Natasha Mitchell: And yet while chronic loneliness is being documented as
being on the rise you also suggest that solitude has become rather cool, it's quite
trendy to dabble in isolation. It's become something of a status symbol, people
go on silent retreats at ashrams and there's this whole sort of movement called
quirky alones. So there's a kind of revival of solitude as well. Solitude is
something quite different from loneliness, what's sort of implicit in that is that
there's a certain satisfaction that comes from solitude.

17
Emily White: You know it's a very simple difference between loneliness and
solitude I think and the difference lies in the role of choice. If you are choosing to
spend three weeks in an ashram not talking to anyone else you are not going to
feel lonely for the most part because you've chosen that.
Natasha Mitchell: And you're surrounded by people in silence oddly enough.
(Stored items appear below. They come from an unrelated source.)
(* ===== verification/Mmap.v ===== *)
(** * Memory mappings ([vm.c], from [mallock] to [map_fork])

    The table of mapped areas, [mmap] and [munmap], the page-fault handler that
    fills an area on demand, and the copy of the areas at [fork].  The code
    stores through the results of [mallock] and [kalloc] without testing them;
    such a store through a null pointer is [Undef] here. *)
From S2P Require Import Prelude Layout Memory Locks Kalloc Vm Fs ProcData.

Definition NMAPS : Z := 64.

(** The bytes of a list stored from an address on. *)
Definition store_bytes (a : Z) (l : list Z) (m : mem) : mem :=
  (foldl (fun am b => (am.1 + 1, wr8 am.1 b am.2)) (a, m) l).2.

Section mmap.
Context {F : Type} `{FileLayer F} (kend : Z).
Abbreviation K := (M (kstate F)).

Definition mallock : K Z :=
  acquire Lmtable ;;
  r ← for_ret (seqZ 0 NMAPS) (fun map =>
    m ← aget map;
    if m_state m =? 0 then release Lmtable ;; mret (Some map) else mret None);
  match r with
  | Some map => mret map
  | None => release Lmtable ;; mret NULL
  end.

Definition compare_prot (mmap : Z) : K bool :=
  m ← aget mmap;
  if m_f m =? NULL then undef "null file"
  else
    fs ← gets ks_fs;
    let file_flags := (if truth (f_readable (m_f m) fs) then 1 else 0)
                      ||| (if truth (f_writable (m_f m) fs) then 2 else 0) in
    mret (m_prot m <=? file_flags).

(** [page = kalloc(); memset(page, 0, PGSIZE)]. *)
Definition zeroed_page : K Z :=
  page ← on_k kalloc;
  if page =? 0 then undef "memset of a null page"
  else on_k (modify (upd_mem (memset page 0 PGSIZE))) ;; mret page.

(** [fileread(f, page, PGSIZE)]. *)
Definition read_page (f page : Z) : K unit :=
  if f =? NULL then undef "null file"
  else
    rb ← on_f (fileread f PGSIZE);
    on_k (modify (upd_mem (store_bytes page rb.2))).

(** [mmap->f->off = off]. *)
Definition set_offset (f off : Z) : K unit :=
  if f =? NULL then undef "null file" else on_f (f_set_off f (u32 off)).

Definition map_populate (mmap : Z) : K bool :=
  m ← aget mmap;
  let pte_w := if truth (m_prot m &&& PROT_WRITE) then PTE_W else 0 in
  for_each (seqZ 0 (m_length m `quot` PGSIZE)) (fun i =>
    page ← zeroed_page;
    m ← aget mmap;
    read_page (m_f m) page ;;
    set_offset (m_f m) (m_offset m) ;;
    p ← curproc;
    on_k (mappages (p_pgdir p) (u32 (m_addr m + PGSIZE * i)) PGSIZE (V2P page) (pte_w ||| PTE_U)) ;;
    mret tt) ;;
  mret true.

Definition map_populate_annonymous (mmap : Z) : K bool :=
  m ← aget mmap;
  let pte_w := if truth (m_prot m &&& PROT_WRITE) then PTE_W else 0 in
  for_each (seqZ 0 (m_length m `quot` PGSIZE)) (fun i =>
    page ← zeroed_page;
    m ← aget mmap;
    p ← curproc;
    on_k (mappages (p_pgdir p) (u32 (m_addr m + PGSIZE * i)) PGSIZE (V2P page) (pte_w ||| PTE_U)) ;;
    mret tt) ;;
  mret true.

(** The test of the fault handler: the area contains [addr] and is the caller's. *)
Definition area_covers (m : mmap_area) (addr me : Z) : bool :=
  (m_addr m <=? addr) && (u32 (m_addr m + m_length m) >? addr) && (m_p m =? me) && truth (m_state m).

Definition page_fault_handler (addr io : Z) : K Z :=
  let addr := PGROUNDDOWN addr in
  me ← myproc;
  acquire Lmtable ;;
  r ← for_ret (seqZ 0 NMAPS) (fun mmap =>
    m ← aget mmap;
    if area_covers m addr me then
      if m_prot m <? io then release Lmtable ;; mret (Some (-1))
      else
        let prot := if m_prot m >? 1 then 2 else 0 in
        if m_f m !=? NULL then
          page ← zeroed_page;
          release Lmtable ;;
          read_page (m_f m) page ;;
          m ← aget mmap;
          set_offset (m_f m) (m_offset m) ;;
          acquire Lmtable ;;
          p ← curproc;
          on_k (mappages (p_pgdir p) addr PGSIZE (V2P page) (prot ||| PTE_U)) ;;
          release Lmtable ;;
          mret (Some 1)
        else
          page ← zeroed_page;
          p ← curproc;
          on_k (mappages (p_pgdir p) addr PGSIZE (V2P page) (prot ||| PTE_U)) ;;
          release Lmtable ;;
          mret (Some 1)
    else mret None);
  match r with
  | Some v => mret v
  | None => release Lmtable ;; mret (-1)
  end.

(** The checks at the start of [mmap]. *)
Definition mmap_valid (addr length prot flags fd offset : Z) : bool :=
  (addr `mod` PGSIZE =? 0)
  && negb ((length <? 0) || (Z.rem length PGSIZE !=? 0))
  && negb ((prot !=? PROT_READ) && (prot !=? (PROT_READ ||| PROT_WRITE)))
  && (if truth (flags &&& MAP_ANONYMOUS) then negb ((fd !=? -1) || (offset !=? 0)) else negb (fd <? 0)).

(** The test of [mmap] against an area in use. *)
Definition area_taken (m : mmap_area) (a me : Z) : bool :=
  (m_addr m <=? a) && (u32 (m_addr m + m_length m) >? a) && (m_state m =? USING) && (m_p m =? me).

(** The file of [mmap->p->ofile[fd]], stored into the area with its offset. *)
Definition attach_file (mmap fd offset : Z) : K unit :=
  m ← aget mmap;
  p ← pget (m_p m);
  if (fd <? 0) || (fd >=? NOFILE) then undef "ofile"
  else
    let f := p_ofile p !!! Z.to_nat fd in
    aset mmap (fun m => MmapArea f (m_addr m) (m_length m) offset (m_prot m) (m_flags m) (m_p m) (m_state m)) ;;
    set_offset f offset.

Definition with_mstate (st : Z) (m : mmap_area) : mmap_area :=
  MmapArea (m_f m) (m_addr m) (m_length m) (m_offset m) (m_prot m) (m_flags m) (m_p m) st.

Definition mmap (addr length prot flags fd offset : Z) : K Z :=
  if negb (mmap_valid addr length prot flags fd offset) then mret 0
  else
    me ← myproc;
    acquire Lmtable ;;
    taken ← for_ret (seqZ 0 NMAPS) (fun k =>
      m ← aget k;
      if area_taken m (u32 (addr + MMAPBASE)) me then release Lmtable ;; mret (Some tt) else mret None);
    match taken with
    | Some _ => mret 0
    | None =>
        release Lmtable ;;
        mmap ← mallock;
        aset mmap (fun m => MmapArea NULL (u32 (addr + MMAPBASE)) length (m_offset m) prot flags me USING) ;;
        ok ←
          (if truth (flags &&& MAP_POPULATE) then
             if truth (flags &&& MAP_ANONYMOUS) then map_populate_annonymous mmap
             else
               attach_file mmap fd offset ;;
               c ← compare_prot mmap;
               if (c : bool) then map_populate mmap else mret false
           else attach_file mmap fd offset ;; compare_prot mmap);
        if (ok : bool) then m ← aget mmap; mret (m_addr m)
        else aset mmap (with_mstate UNUSING) ;; mret 0
    end.

(** The test of [munmap], with its [>=]. *)
Definition area_at_addr (m : mmap_area) (a me : Z) : bool :=
  (m_addr m <=? a) && (u32 (m_addr m + m_length m) >=? a) && (m_state m =? USING) && (m_p m =? me).

Definition unmap_page (m : mmap_area) (i : Z) : K unit :=
  p ← curproc;
  pte ← on_k (walkpgdir (p_pgdir p) (u32 (m_addr m + i * PGSIZE)) false);
  when (truth pte)
    (e ← on_k (load32 pte);
     when (truth (e &&& PTE_P))
       (on_k (modify (upd_mem (memset (P2V (PTE_ADDR e)) 1 PGSIZE))) ;;
        e ← on_k (load32 pte);
        on_k (kfree kend (P2V (PTE_ADDR e))) ;;
        on_k (store32 pte 0))).

Definition munmap (addr : Z) : K Z :=
  me ← myproc;
  acquire Lmtable ;;
  r ← for_ret (seqZ 0 NMAPS) (fun k =>
    m ← aget k;
    if area_at_addr m (u32 (addr + MMAPBASE)) me then
      for_each (seqZ 0 (m_length m `quot` PGSIZE)) (unmap_page m) ;;
      aset k (fun _ => zero_area) ;;
      release Lmtable ;;
      mret (Some 1)
    else mret None);
  match r with
  | Some v => mret v
  | None => release Lmtable ;; mret (-1)
  end.

(** The copy of one page of an area into the child's address space. *)
Definition fork_page (map temp np : Z) (j : Z) : K unit :=
  p ← curproc;
  m ← aget map;
  pte ← on_k (walkpgdir (p_pgdir p) (u32 (m_addr m + PGSIZE * j)) true);
  when (truth pte)
    (e ← on_k (load32 pte);
     when (truth (e &&& PTE_P))
       (page ← zeroed_page;
        t ← aget temp;
        let pte_w := if m_prot t >=? 2 then 2 else 0 in
        when (m_f m !=? NULL)
          (read_page (m_f m) page ;;
           fs ← gets ks_fs;
           set_offset (m_f m) (f_off (m_f m) fs + PGSIZE)) ;;
        c ← pget np;
        on_k (mappages (p_pgdir c) (u32 (m_addr t + PGSIZE * j)) PGSIZE (V2P page) (pte_w ||| PTE_U)) ;;
        mret tt)).

Definition map_fork (np : Z) : K Z :=
  me ← myproc;
  acquire Lmtable ;;
  for_each (seqZ 0 NMAPS) (fun map =>
    m ← aget map;
    when ((m_state m =? USING) && (m_p m =? me))
      (temp ← mallock;
       m ← aget map;
       aset temp (fun _ => MmapArea (m_f m) (m_addr m) (m_length m) (m_offset m) (m_prot m) (m_flags m) np USING) ;;
       t ← aget temp;
       when (m_f m !=? NULL) (set_offset (m_f t) (m_offset t)) ;;
       for_each (seqZ 0 (m_length m `quot` PGSIZE)) (fork_page map temp np))) ;;
  release Lmtable ;;
  mret 1.
End mmap.

(** ** Bytes stored from an address *)
Lemma store_bytes_cons a b l m : store_bytes a (b :: l) m = store_bytes (a + 1) l (wr8 a b m).
Proof. done. Qed.

Lemma rd8_store_bytes a l m x :
  rd8 (store_bytes a l m) x = if decide (a <= x < a + Z.of_nat (length l)) then u8 (l !!! Z.to_nat (x - a)) else rd8 m x.
Proof.
  revert a m. induction l as [|b l IH]; intros a m.
  - split_decide as [Hx|_]; [cbn in Hx; lia|done].
  - rewrite store_bytes_cons, IH. cbn [length]. rewrite rd8_wr8. destruct (decide (a = x)) as [->|Hne].
    + rewrite decide_False by lia. rewrite decide_True by lia. rewrite Z.sub_diag. done.
    + split_decide as [Hx|Hx]; [rewrite decide_True by lia|rewrite decide_False by lia; done].
      replace (Z.to_nat (x - a)) with (S (Z.to_nat (x - (a + 1)))) by lia. done.
Qed.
Emily White: Which is very comforting, it's the sort of passive socialising that
people need and I think part of the reason there's this sort of cache attachment
to solitude now is that is shows you are in control of the decisions that you are
making about isolation. Isolation isn't something that scares you, you know you
have a social life, you have friends and family.
Natasha Mitchell: Loneliness is about lack of control in some sense.
Emily White: Loneliness is very much about lack of control, overwhelmingly so
you can feel when you're lonely this need to control facts of your life in a way
that you can't pull more people, and you can't pull more connection into it and
you're not in control of some of the key factors of your life.
Natasha Mitchell: And yet you sought to have control, your book tells you went
on bike rides with groups of people, you volunteered at a soup kitchen, you did
any number of things, you went to bookshops and surrounded yourself with
people, you did any number of things to counter your loneliness. What, and there
is a bit of a book end to this story, you did form a relationship but more recently
that's actually broken up so you're kind of confronting the story again aren't you?
But what brought a difference to you?
Emily White: I think there is something to be said for getting out there and
trying new things and forcing yourself out of the apartment in the evenings. At
the same time I don't want to say that persistence of loneliness is in any way the
lonely person's fault, we see ourselves today as having all of this control over our
own lives and I think we discount the role that luck plays, or that chance plays.
You know I met my partner because she was assigned to the same team as me in
a basketball league and there's an enormous amount of chance there, yes I had
to be there at the league in my shorts and T-shirt and what not and this will vary
from person to person, What I needed to overcome my loneliness was a deep,
lasting and quiet connection and with that connection in place I was able to
reach out and make other social connections.
The paradox of my loneliness kind of collapsed in upon itself, you know I started
to feel safer with other people than I did away from them. I could do an awful lot
on my own but I was not going to overwhelm loneliness on my own, I needed
someone's help with that. You know my situation has changed but that is what
the book ends with. And some people have written to me and said I found that
really frustrating, you know you end with this romantic relationship and I don't
have one. And that's not the message I want to leave people with, I want to
leave people with the message if anything that loneliness isn't entirely under
your control and the end of loneliness isn't under your control. What we need
above all is a sense of connection and you can't achieve that yourself, you can
go to as many basketball games or feed-the-hungry suppers or anything like that
but ultimately someone else needs to come along and provide you with what you
are missing.

18
Natasha Mitchell: Well Emily White thank you for the insight, it's a very
powerful insight into the experience of loneliness - thank you.
Emily White: Thank you.
Natasha Mitchell: Easier said than done though isn't it? In fact there are now a
range of creative loneliness reduction initiatives happening around the world, a
hot topic for social policy right now.